> EXERCISE:
Return, exactly as written, every line from the first line of the data below through the line that contains "Definition updtPortState (sm".

(Collected data)
□ □ □ □

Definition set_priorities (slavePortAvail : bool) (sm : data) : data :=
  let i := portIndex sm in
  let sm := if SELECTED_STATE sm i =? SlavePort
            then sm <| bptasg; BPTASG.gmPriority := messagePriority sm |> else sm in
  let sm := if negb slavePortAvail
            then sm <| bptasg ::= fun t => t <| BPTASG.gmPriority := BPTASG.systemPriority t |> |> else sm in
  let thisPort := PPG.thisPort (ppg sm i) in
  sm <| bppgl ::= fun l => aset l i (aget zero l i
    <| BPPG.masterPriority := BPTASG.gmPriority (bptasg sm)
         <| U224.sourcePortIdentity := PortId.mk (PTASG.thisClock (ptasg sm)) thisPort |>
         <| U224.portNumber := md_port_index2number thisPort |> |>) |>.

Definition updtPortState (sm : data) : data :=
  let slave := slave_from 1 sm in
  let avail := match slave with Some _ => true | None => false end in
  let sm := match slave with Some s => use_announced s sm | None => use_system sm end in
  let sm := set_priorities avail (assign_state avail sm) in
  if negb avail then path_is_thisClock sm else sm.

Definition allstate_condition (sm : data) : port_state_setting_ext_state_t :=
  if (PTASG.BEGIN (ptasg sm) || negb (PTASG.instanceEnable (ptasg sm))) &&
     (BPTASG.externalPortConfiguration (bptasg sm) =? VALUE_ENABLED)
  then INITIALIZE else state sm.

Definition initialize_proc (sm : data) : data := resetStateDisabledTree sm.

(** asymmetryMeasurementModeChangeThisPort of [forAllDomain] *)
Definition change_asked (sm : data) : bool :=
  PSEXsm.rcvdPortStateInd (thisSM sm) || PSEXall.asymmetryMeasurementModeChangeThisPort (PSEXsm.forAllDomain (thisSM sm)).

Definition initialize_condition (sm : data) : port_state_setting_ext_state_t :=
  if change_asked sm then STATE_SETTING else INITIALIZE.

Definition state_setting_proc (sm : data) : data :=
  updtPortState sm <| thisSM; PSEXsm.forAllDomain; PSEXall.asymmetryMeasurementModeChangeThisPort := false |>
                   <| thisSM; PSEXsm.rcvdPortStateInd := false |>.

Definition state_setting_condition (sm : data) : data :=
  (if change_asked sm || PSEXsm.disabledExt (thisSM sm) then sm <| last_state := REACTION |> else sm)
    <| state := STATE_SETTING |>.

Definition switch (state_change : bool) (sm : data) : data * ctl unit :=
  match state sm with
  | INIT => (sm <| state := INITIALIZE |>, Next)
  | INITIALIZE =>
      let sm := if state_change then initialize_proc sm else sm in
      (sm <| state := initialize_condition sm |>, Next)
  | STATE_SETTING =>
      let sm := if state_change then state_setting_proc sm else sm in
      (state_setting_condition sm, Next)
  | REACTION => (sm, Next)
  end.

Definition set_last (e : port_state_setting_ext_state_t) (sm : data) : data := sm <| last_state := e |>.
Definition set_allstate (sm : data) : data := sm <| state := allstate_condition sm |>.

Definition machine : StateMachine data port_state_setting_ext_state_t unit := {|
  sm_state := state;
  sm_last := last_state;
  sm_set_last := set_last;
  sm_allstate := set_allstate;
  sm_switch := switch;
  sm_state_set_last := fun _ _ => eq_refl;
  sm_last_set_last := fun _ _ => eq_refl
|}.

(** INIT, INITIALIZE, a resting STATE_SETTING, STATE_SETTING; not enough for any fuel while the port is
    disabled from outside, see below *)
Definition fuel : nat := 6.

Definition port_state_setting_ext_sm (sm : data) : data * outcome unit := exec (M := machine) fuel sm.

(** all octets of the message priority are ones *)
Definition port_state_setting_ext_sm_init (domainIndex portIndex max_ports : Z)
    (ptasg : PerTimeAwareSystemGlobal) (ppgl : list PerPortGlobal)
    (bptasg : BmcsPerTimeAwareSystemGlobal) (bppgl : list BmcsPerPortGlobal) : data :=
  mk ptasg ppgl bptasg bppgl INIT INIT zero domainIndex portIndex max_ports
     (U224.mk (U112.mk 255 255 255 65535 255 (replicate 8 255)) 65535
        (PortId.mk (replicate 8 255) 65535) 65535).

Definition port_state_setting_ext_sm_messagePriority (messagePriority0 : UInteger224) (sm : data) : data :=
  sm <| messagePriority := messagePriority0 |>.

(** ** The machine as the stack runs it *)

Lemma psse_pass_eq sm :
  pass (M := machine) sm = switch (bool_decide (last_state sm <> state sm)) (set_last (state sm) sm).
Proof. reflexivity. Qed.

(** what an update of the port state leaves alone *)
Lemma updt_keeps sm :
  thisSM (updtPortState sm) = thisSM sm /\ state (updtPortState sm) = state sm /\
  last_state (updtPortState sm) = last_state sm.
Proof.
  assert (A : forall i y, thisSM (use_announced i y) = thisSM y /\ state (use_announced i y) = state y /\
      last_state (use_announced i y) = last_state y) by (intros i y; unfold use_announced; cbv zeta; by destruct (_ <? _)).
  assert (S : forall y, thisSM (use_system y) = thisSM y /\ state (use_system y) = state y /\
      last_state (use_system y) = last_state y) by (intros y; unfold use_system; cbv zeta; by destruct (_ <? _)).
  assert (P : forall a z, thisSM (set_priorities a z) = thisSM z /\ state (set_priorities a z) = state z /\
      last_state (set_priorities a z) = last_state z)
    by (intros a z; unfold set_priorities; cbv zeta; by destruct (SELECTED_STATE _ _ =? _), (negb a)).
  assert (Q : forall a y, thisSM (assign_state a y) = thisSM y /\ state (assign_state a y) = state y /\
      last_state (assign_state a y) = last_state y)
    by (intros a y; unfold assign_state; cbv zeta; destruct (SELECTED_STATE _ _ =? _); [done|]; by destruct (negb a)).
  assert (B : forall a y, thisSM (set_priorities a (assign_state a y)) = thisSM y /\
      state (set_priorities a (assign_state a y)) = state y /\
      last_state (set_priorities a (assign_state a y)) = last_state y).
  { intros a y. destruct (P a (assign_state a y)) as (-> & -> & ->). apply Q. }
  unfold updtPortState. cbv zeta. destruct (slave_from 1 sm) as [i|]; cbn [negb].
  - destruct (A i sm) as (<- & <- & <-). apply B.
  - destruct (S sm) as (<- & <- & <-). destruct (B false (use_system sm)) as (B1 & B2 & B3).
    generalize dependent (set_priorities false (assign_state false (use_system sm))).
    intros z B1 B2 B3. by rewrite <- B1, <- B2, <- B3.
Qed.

□ □ □ □

> FINAL ANSWER:
Definition set_priorities (slavePortAvail : bool) (sm : data) : data :=
  let i := portIndex sm in
  let sm := if SELECTED_STATE sm i =? SlavePort
            then sm <| bptasg; BPTASG.gmPriority := messagePriority sm |> else sm in
  let sm := if negb slavePortAvail
            then sm <| bptasg ::= fun t => t <| BPTASG.gmPriority := BPTASG.systemPriority t |> |> else sm in
  let thisPort := PPG.thisPort (ppg sm i) in
  sm <| bppgl ::= fun l => aset l i (aget zero l i
    <| BPPG.masterPriority := BPTASG.gmPriority (bptasg sm)
         <| U224.sourcePortIdentity := PortId.mk (PTASG.thisClock (ptasg sm)) thisPort |>
         <| U224.portNumber := md_port_index2number thisPort |> |>) |>.

Definition updtPortState (sm : data) : data :=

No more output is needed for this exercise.